__Exercise prompt__
Transcribe only part of the material below: the lines from the one containing "Definition loop_body (config" through the one containing "allowed, and [None]", inclusive, exactly as written.

__Provided entries__
▼▼▼

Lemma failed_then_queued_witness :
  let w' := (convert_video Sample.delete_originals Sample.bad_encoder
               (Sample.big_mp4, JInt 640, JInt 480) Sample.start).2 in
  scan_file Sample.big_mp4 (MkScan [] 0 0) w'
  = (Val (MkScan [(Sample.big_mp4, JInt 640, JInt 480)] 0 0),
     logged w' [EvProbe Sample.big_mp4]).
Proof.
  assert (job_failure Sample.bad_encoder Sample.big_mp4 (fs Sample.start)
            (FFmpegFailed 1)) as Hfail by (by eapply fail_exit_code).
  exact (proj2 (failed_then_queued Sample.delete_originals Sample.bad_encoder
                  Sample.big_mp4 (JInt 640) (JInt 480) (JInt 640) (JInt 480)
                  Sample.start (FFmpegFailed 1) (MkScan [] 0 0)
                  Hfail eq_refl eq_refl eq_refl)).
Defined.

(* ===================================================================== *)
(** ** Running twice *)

▲▲▲
▼▼▼

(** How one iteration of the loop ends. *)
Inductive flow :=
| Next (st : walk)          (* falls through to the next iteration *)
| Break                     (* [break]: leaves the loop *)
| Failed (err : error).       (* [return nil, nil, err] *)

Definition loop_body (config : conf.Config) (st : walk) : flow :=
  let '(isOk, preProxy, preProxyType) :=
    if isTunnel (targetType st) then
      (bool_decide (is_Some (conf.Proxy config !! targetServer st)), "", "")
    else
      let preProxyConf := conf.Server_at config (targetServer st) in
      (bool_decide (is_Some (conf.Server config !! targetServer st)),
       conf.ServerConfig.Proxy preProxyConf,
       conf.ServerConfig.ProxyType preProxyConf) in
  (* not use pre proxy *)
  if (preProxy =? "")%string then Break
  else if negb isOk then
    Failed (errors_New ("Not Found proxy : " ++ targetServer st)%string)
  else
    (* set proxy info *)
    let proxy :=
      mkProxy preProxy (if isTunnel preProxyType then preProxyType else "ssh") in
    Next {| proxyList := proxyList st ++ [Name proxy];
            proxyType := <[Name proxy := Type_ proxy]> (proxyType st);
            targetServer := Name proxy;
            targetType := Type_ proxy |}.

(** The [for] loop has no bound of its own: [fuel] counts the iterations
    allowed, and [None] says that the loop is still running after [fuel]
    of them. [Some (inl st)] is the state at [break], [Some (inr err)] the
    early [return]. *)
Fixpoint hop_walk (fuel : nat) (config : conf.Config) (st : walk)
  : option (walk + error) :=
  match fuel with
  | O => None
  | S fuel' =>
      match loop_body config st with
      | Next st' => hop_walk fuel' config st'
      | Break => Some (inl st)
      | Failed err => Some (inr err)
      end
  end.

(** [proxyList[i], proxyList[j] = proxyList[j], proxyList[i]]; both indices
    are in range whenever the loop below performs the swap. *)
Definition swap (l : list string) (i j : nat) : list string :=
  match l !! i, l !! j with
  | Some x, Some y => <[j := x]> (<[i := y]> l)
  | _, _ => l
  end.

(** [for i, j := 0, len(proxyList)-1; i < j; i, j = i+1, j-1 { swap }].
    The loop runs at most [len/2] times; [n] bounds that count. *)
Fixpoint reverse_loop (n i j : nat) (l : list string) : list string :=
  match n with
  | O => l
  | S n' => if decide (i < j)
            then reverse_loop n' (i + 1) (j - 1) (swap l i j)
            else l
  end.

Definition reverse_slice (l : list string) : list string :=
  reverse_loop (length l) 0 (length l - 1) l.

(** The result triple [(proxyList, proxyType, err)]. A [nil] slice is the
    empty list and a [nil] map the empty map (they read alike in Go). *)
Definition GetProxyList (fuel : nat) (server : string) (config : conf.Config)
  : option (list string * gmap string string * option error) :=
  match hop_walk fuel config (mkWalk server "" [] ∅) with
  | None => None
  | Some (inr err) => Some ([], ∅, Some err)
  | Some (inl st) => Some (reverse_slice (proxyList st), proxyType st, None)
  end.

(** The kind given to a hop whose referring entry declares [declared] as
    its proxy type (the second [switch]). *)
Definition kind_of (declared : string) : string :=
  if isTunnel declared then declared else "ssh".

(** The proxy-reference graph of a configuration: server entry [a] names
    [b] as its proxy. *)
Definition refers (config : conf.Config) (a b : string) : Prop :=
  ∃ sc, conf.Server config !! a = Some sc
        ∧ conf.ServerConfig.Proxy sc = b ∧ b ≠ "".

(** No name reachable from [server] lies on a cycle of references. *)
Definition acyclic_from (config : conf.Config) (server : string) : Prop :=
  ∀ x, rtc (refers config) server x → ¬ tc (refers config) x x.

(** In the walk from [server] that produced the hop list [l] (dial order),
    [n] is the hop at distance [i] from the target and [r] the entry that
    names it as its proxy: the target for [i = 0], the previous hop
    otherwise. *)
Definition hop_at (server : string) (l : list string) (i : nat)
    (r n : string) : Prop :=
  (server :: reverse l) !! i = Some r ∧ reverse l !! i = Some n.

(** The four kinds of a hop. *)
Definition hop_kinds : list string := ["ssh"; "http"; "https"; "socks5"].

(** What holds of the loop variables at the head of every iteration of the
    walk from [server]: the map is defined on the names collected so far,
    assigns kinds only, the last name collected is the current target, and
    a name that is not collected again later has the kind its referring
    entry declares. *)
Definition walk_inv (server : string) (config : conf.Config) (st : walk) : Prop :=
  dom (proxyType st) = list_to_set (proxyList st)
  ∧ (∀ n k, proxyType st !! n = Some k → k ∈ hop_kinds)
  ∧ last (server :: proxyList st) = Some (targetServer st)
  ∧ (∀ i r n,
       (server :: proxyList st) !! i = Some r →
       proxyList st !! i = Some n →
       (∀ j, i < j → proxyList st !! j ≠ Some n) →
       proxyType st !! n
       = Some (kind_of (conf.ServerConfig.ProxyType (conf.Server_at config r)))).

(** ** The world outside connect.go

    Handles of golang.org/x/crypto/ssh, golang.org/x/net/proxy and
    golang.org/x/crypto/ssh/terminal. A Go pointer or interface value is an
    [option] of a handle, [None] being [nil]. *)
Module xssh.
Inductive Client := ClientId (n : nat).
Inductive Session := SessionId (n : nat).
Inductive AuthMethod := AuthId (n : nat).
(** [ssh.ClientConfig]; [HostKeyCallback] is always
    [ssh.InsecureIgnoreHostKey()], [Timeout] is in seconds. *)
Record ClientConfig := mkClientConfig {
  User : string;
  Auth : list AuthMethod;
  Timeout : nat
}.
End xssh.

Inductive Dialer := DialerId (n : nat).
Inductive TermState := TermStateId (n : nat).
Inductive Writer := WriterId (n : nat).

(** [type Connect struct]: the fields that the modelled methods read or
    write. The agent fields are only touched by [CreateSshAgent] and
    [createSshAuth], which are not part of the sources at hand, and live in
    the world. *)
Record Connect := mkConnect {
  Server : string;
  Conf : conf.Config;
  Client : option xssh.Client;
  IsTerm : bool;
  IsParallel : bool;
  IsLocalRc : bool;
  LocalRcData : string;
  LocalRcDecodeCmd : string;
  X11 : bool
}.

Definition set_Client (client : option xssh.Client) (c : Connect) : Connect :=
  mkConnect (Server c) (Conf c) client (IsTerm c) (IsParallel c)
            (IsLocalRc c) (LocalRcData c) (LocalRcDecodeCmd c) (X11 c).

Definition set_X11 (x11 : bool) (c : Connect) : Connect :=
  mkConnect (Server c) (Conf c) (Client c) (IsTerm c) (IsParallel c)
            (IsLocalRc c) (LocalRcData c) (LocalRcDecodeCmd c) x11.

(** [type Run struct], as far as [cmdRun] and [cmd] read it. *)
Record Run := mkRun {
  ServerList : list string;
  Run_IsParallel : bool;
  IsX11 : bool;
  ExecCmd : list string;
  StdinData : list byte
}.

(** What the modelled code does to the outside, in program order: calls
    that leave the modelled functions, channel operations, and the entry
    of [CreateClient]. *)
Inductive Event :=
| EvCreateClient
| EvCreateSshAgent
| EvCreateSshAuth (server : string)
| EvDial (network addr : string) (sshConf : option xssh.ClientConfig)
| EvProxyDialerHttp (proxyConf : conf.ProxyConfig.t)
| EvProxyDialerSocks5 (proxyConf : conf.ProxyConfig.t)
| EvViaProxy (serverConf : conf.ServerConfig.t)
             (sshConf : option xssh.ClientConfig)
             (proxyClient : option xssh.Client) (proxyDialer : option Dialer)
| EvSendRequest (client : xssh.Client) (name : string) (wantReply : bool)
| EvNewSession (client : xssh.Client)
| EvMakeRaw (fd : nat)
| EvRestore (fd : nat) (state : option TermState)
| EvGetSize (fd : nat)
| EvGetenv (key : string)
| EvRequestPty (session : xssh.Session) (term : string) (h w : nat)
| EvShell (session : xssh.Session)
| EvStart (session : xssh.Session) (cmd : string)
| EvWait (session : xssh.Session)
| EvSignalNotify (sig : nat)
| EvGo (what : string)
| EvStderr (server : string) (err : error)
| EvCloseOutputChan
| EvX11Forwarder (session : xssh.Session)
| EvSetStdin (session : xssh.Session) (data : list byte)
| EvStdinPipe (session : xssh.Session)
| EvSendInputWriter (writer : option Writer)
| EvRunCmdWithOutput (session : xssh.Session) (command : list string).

▲▲▲
▼▼▼

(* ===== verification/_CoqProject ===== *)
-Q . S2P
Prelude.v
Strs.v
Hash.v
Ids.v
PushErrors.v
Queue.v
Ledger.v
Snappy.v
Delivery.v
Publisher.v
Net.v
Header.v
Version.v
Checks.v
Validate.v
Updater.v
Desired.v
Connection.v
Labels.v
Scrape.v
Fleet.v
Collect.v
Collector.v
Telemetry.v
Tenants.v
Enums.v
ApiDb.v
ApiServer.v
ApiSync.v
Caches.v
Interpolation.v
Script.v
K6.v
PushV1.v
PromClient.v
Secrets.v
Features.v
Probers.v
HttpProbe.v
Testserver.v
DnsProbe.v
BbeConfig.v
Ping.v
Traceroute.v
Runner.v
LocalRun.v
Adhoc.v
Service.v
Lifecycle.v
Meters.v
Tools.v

▲▲▲

__Task answer__
Definition loop_body (config : conf.Config) (st : walk) : flow :=
  let '(isOk, preProxy, preProxyType) :=
    if isTunnel (targetType st) then
      (bool_decide (is_Some (conf.Proxy config !! targetServer st)), "", "")
    else
      let preProxyConf := conf.Server_at config (targetServer st) in
      (bool_decide (is_Some (conf.Server config !! targetServer st)),
       conf.ServerConfig.Proxy preProxyConf,
       conf.ServerConfig.ProxyType preProxyConf) in
  (* not use pre proxy *)
  if (preProxy =? "")%string then Break
  else if negb isOk then
    Failed (errors_New ("Not Found proxy : " ++ targetServer st)%string)
  else
    (* set proxy info *)
    let proxy :=
      mkProxy preProxy (if isTunnel preProxyType then preProxyType else "ssh") in
    Next {| proxyList := proxyList st ++ [Name proxy];
            proxyType := <[Name proxy := Type_ proxy]> (proxyType st);
            targetServer := Name proxy;
            targetType := Type_ proxy |}.

(** The [for] loop has no bound of its own: [fuel] counts the iterations
    allowed, and [None] says that the loop is still running after [fuel]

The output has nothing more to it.